WHAT IS REQUIRED ▸ Once the line containing "Import ListNotations." is found in the entries below, reproduce it and every line after it, stopping at and including the line containing "(** [Set.prototype.add]: an"; reproduce nothing else, and keep each line exact.
━━━━
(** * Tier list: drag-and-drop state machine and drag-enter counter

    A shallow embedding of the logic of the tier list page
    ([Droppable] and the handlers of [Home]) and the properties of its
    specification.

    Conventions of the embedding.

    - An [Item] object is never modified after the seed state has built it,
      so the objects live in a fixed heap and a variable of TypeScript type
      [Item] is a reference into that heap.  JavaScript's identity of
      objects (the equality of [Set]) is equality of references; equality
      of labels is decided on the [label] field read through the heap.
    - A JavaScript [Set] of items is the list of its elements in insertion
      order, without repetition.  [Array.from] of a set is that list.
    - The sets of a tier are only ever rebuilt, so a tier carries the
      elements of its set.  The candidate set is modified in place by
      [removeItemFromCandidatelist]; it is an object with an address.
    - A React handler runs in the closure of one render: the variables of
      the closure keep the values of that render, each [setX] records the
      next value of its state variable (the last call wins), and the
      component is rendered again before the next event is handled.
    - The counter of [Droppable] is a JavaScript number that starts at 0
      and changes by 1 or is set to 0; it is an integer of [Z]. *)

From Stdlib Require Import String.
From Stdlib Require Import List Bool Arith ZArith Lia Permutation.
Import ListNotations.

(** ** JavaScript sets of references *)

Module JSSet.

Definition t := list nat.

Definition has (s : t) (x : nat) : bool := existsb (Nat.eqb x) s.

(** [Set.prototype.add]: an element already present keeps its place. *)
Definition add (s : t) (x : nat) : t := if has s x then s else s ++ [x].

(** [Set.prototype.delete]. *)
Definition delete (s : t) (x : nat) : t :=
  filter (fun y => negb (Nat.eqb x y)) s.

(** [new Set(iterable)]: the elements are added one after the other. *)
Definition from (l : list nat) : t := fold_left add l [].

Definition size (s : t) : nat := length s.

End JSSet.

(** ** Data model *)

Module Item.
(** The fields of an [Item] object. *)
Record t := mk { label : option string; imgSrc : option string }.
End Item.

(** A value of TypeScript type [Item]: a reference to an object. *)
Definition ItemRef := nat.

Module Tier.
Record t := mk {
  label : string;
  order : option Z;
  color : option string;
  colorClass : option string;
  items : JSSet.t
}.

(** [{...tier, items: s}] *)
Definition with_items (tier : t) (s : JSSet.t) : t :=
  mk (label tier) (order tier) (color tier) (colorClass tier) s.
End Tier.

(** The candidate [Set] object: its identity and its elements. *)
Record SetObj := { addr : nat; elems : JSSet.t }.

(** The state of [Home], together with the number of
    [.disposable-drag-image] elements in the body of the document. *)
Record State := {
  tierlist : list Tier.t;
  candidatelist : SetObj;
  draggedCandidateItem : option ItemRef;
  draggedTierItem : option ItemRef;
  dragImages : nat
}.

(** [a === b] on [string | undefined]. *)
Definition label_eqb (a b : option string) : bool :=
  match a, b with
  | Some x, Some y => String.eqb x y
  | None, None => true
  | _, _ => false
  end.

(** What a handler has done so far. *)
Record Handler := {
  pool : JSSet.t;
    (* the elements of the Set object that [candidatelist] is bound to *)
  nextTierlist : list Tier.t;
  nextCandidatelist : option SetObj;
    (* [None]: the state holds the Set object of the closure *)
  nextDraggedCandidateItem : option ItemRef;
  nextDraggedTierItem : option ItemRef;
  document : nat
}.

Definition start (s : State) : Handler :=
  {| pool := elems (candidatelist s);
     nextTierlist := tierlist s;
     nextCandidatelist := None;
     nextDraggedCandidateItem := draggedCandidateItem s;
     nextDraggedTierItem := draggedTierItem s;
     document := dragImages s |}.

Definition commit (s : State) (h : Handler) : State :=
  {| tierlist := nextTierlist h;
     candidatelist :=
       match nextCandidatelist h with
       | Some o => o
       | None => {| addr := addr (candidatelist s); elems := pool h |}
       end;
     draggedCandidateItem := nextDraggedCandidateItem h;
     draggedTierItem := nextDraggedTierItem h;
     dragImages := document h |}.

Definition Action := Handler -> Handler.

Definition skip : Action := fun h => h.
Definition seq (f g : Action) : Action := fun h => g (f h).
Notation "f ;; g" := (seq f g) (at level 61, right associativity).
━━━━
WRITTEN RESPONSE ▸
Import ListNotations.

(** ** JavaScript sets of references *)

Module JSSet.

Definition t := list nat.

Definition has (s : t) (x : nat) : bool := existsb (Nat.eqb x) s.

(** [Set.prototype.add]: an element already present keeps its place. *)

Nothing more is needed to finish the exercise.